Problem A - MODEX (Accepted in minute 7)

When I started reading, Aditya KG asked me if I know something about big-mod and pointed me to Problem A. With years of experience, looking at the big-mod was like going back to childhood :P. With no further ado, I coded and submit it. It's not a surprise that the other teams also get this problem accepted very quick.

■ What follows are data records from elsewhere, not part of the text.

(** * Efficient_GPT2: the sort dataset and the minGPT training loop

    A shallow embedding of [train_fsdp.py] (class [SortDataset]) and of
    [minGPT/mingpt/trainer.py] (class [Trainer]), with the properties the
    specification states about them.

    Python integers are [Z]; tensors of [torch.long] are [list Z]; Python
    exceptions are values of [exn] threaded through explicit results;
    the loops whose length the code does not bound ([while True], and
    the [for] over a list that its body can extend) take a fuel argument
    and answer [Timeout] when the fuel is spent while the loop is still
    running. *)

From stdpp Require Import gmap strings list sorting.
From Stdlib Require Import ZArith QArith Lia.

Local Open Scope Z_scope.

(** ** Python values shared by both files *)

Inductive exn : Type :=
| NameError (name : string)
| AttributeError (obj attr : string)
| RuntimeError (what : string)
| ValueError (what : string)
| AssertionError
| TypeError (what : string)
| StopIteration
| CallbackError (tag : nat).

(** Result of running a piece of code that may loop: it finished with a
    value, it raised, or the fuel ran out before either happened. *)
Inductive outcome (A : Type) : Type :=
| Done (a : A)
| Raised (e : exn)
| Timeout.
Arguments Done {A} a.
Arguments Raised {A} e.
Arguments Timeout {A}.

Module Py.

(** Position denoted by a slice bound [i] on a sequence of [len] items:
    negative bounds count from the end, and the result is clamped to
    [0 .. len]. *)
Definition bound (len : nat) (i : Z) : nat :=
  let j := if i <? 0 then i + Z.of_nat len else i in
  if j <? 0 then 0%nat
  else if Z.of_nat len <? j then len
  else Z.to_nat j.

(** [a[:n]] *)
Definition slice_to {A} (a : list A) (n : Z) : list A :=
  take (bound (length a) n) a.

(** [a[n:]] *)
Definition slice_from {A} (a : list A) (n : Z) : list A :=
  drop (bound (length a) n) a.

(** [a[:n] = v] for a scalar [v] (broadcast over the slice). *)
Definition fill_to {A} (a : list A) (n : Z) (v : A) : list A :=
  replicate (bound (length a) n) v ++ drop (bound (length a) n) a.

(** [range(n)] has [n] elements, none when [n] is negative. *)
Definition range_len (n : Z) : nat := Z.to_nat n.

End Py.

(** ** Code that reads and writes a state and may raise or loop *)

Module Eff.

Definition M (S A : Type) : Type := S -> outcome A * S.

Definition ret {S A} (a : A) : M S A := fun s => (Done a, s).

Definition bind {S A B} (m : M S A) (k : A -> M S B) : M S B :=
  fun s =>
    match m s with
    | (Done a, s') => k a s'
    | (Raised e, s') => (Raised e, s')
    | (Timeout, s') => (Timeout, s')
    end.

Definition raise {S A} (e : exn) : M S A := fun s => (Raised e, s).

(** A function that answers or raises without touching the state. *)
Definition lift {S A} (r : exn + A) : M S A :=
  fun s => (match r with inl e => Raised e | inr a => Done a end, s).

Definition get {S} : M S S := fun s => (Done s, s).

Definition modify {S} (f : S -> S) : M S unit := fun s => (Done tt, f s).

(** [for _ in range(n): body] *)
Fixpoint repeat_ {S} (n : nat) (body : M S unit) : M S unit :=
  match n with
  | O => ret tt
  | S n' => bind body (fun _ => repeat_ n' body)
  end.
(* Verification development for the Hive account faucet backend
   (src/backend/services/blockchain-monitor.js, src/unnamed/part_001:
   UserManager and EmailService). *)

From Stdlib Require Import String Ascii List ZArith Bool Lia.
From stdpp Require Import base strings gmap.
Import ListNotations.
Open Scope string_scope.
Set Warnings "-register-all".

(* ================================================================== *)
(** * JavaScript values as JSON.parse produces them                   *)
(* ================================================================== *)

Module Js.

(** A value of the JSON fragment of JavaScript.  Numbers are the
    integral ones (the request envelope carries no fractions);
    [JUndef] is what a missing property reads as. *)
Inductive jsval : Type :=
| JUndef
| JNull
| JBool (b : bool)
| JNum (n : Z)
| JStr (s : string)
| JArr (xs : list jsval)
| JObj (fields : list (string * jsval)).

(** Property lookup on an object literal: JSON.parse keeps the last
    occurrence of a duplicated key. *)
Fixpoint obj_lookup (k : string) (fs : list (string * jsval)) : jsval :=
  match fs with
  | [] => JUndef
  | (k', v) :: rest =>
      match obj_lookup k rest with
      | JUndef => if String.eqb k k' then v else JUndef
      | w => w
      end
  end.

(** [v.k]: reading a property of [undefined] or [null] throws a
    TypeError ([None]); primitives and arrays have none of the
    property names used by the code, so they read [undefined]. *)
Definition get (v : jsval) (k : string) : option jsval :=
  match v with
  | JUndef | JNull => None
  | JObj fs => Some (obj_lookup k fs)
  | _ => Some JUndef
  end.

(** JavaScript truthiness. *)
Definition truthy (v : jsval) : bool :=
  match v with
  | JUndef | JNull => false
  | JBool b => b
  | JNum n => negb (Z.eqb n 0)
  | JStr s => negb (String.eqb s "")
  | JArr _ | JObj _ => true
  end.

(** [v === "lit"] for a string literal. *)
Definition strict_eq_str (v : jsval) (lit : string) : bool :=
  match v with
  | JStr s => String.eqb s lit
  | _ => false
  end.
(** X8.  A filter function of a valid specification returns a buffer of the
    length of its input when the input has more samples than the padding (9
    for a notch, [3 * (order + 1)] for a high-pass or low-pass), and raises
    [ValueError] on every shorter input. *)
Theorem stage_length_threshold (spec : filter_spec) (x : buffer) :
  regular_spec spec ->
  ((spec_padlen spec < length x)%nat ->
   exists y, stage spec x = Ok y /\ length y = length x) /\
  ((length x <= spec_padlen spec)%nat -> stage spec x = Raise ValueError).
Proof. apply stage_by_length. Qed.

Lemma stage_length_threshold_witness :
  stage (HighPass 0.5 4) [1; 2; 3] = Raise ValueError.
Proof.
  apply (@stage_length_threshold (HighPass 0.5 4) [1; 2; 3]).
  - repeat split. lia.
  - simpl. lia.
Defined.

(** X9.  Zero-phase filtering of a constant buffer that is longer than the
    padding returns the constant buffer scaled by the square of the gain of
    the transfer function at frequency zero: the padding and the initial state
    of the delay line leave no transient at the edges. *)
Theorem apply_filter_constant (c : coeffs) (v : R) (n : nat) :
  proper c -> (padlen c < n)%nat ->
  apply_filter c (repeat v n) = Ok (repeat (dc_gain c ^ 2 * v) n).
Proof.
  destruct c as [b a]. intros Hp Hn. unfold apply_filter. cbn [fst snd].
  rewrite filtfilt_constant by assumption. do 2 f_equal. ring.
Qed.
Lemma post_subscribe_run src cfg provider req_body email s :
  member "email" req_body = Some email → falsy (Some email) = false →
  run (post_subscribe src cfg provider req_body) s =
    (inr match final maxRedirects (provider (subscribe_request src cfg email)) with
         | inr _ => {| status := 200; body := Message "Subscription successful" |}
         | inl e => {| status := 500;
                       body := MessageError "Error subscribing to Mailchimp" e |}
         end, s).
Proof.
  intros Hm He. unfold run, post_subscribe. rewrite Hm, He.
  unfold try_catch, mbind, M_bind, axios_post. simpl.
  fold (subscribe_request src cfg email). rewrite settle_final.
  destruct (final maxRedirects _) as [e|resp] eqn:Hf; [done|].
  apply final_2xx in Hf as [Hlo%Z.leb_le Hhi%Z.ltb_lt]. by rewrite Hlo, Hhi.
Qed.

(** X16.  Whatever the body and whatever comes back from the provider (a
    reply with any status, redirects, or no reply at all), a subscribe
    call is answered, with 200, 400 or 500, and changes nothing in the
    stores.  It is answered 200 exactly when the body has an email and
    the reply axios settles on, after following the redirects up to
    [maxRedirects], has a status from 200 to 299: a first reply of 302 that leads to a
    200 is answered 200.  It is answered 500 when no reply arrives. *)
Theorem subscribe_always_answers
    (src : Source) (cfg : Config) (provider : AxiosRequest → Reply)
    (req_body : json) (s : Server) :
  ∃ r, run (post_subscribe src cfg provider req_body) s = (inr r, s)
       ∧ (status r = 200 ∨ status r = 400 ∨ status r = 500)
       ∧ (status r = 200 ↔
          ∃ email resp,
            member "email" req_body = Some email ∧ falsy (Some email) = false
            ∧ final maxRedirects (provider (subscribe_request src cfg email)) = inr resp
            ∧ 200 ≤ response_status resp < 300)
       ∧ (∀ email d,
            member "email" req_body = Some email → falsy (Some email) = false →
            provider (subscribe_request src cfg email)
              = Redirect 302 (Replied 200 d) →
            status r = 200)
       ∧ (falsy (member "email" req_body) = false →
          (∀ req, provider req = NoReply) →
          r = {| status := 500;
                 body := MessageError "Error subscribing to Mailchimp" AxiosNetwork |}).
Proof.
  destruct (falsy (member "email" req_body)) eqn:Hf.
  { rewrite (post_subscribe_no_email src cfg provider req_body s Hf).
    eexists. split; [done|]. simpl. split; [tauto|]. split.
    - split; [discriminate|]. intros (email & resp & Hm & He & _).
      rewrite Hm in Hf. simpl in Hf, He. congruence.
    - split; [|done]. intros email d Hm He.
      rewrite Hm in Hf. simpl in Hf, He. congruence. }
  destruct (member "email" req_body) as [email|] eqn:Hm; [|done].
  rewrite (post_subscribe_run src cfg provider req_body email s Hm Hf).
  eexists. split; [done|].
  destruct (final maxRedirects (provider (subscribe_request src cfg email)))
    as [e|resp] eqn:Hfinal; simpl.
  - split; [tauto|]. split.
    + split; [discriminate|]. intros (email' & resp & [= <-] & _ & Hr & _).
      congruence.
    + split.
      * intros email' d [= <-] _ Hp. rewrite Hp in Hfinal. discriminate.
      * intros _ Hno. rewrite Hno in Hfinal. by injection Hfinal as <-.
  - split; [tauto|]. split.
    + split; [|done]. intros _. exists email, resp.
      split; [done|]. split; [done|]. split; [done|]. by apply (final_2xx maxRedirects _ _ Hfinal).
    + split; [done|]. intros _ Hno. by rewrite Hno in Hfinal.
Qed.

The problem asked to compute x^y mod n. Where y can be as large as 2^31 - 1. The must-know-rule of big mod is: (a*b) mod c is equal to ((a mod c) * (b mod c)) mod c. The solution is to divide the y into two until it reaches the base case of y = 0. Then construct the solution based on the result of the smaller y. The dynamic programming goes like this:

x^y mod n is equal to

  • 1 (one) if y is equal to 0 (zero)
  • ((x^(y/2) mod n) * (x^(y/2) mod n)) mod n, if y is even
  • ((x^(y div 2) mod n) * (x^(y div 2) mod n) * x) mod n, if y is odd (where div is an integer division)
The C code is as follows:
#include <stdio.h>

int pow(int x, int y, int n){
    if (y==0) return 1;
    int t = pow(x,y/2,n);
    if (y%2==0) return (t*t) % n;
    return (((t*t)%n) * x) % n;
}

int main(){
    int nTC, x,y,n;

    scanf("%d",&nTC);
    while (nTC--){
        scanf("%d %d %d",&x,&y,&n);
        printf("%d\n",pow(x,y,n));
    }
}
What's intriguing about this problem is that, if you use Java, you can just use the BigInteger class! (Randy Sugianto told me this)
import java.util.*;
import java.math.*;
import java.io.*;

public class A {
    public static void main(String[] args) throws IOException {
        Scanner scan = new Scanner(System.in);
        int nTC = scan.nextInt();
        while (nTC-- > 0){
            BigInteger x = BigInteger.valueOf(scan.nextInt());
            BigInteger y = BigInteger.valueOf(scan.nextInt());
            BigInteger n = BigInteger.valueOf(scan.nextInt());
            BigInteger z = x.modPow(y,n); // look ma, it's in the library ;)
            System.out.println( z );
        }
    }
}
Problem A was supposed to be a super bonus problem.

Problem C - ACORN (Accepted in minute 56)

Another DP (Dynamic Programming) problem. Hmm... It's really strange that this kind of problem is now becomes not interesting anymore. In early days when I was just starting to learn programming, I always thought that Dynamic Programming problems are hard, but nowdays these kind of problem starts to lose it's value. It's already becomes an easy-standard problems. Once you know the trick, the rest is just coding skills.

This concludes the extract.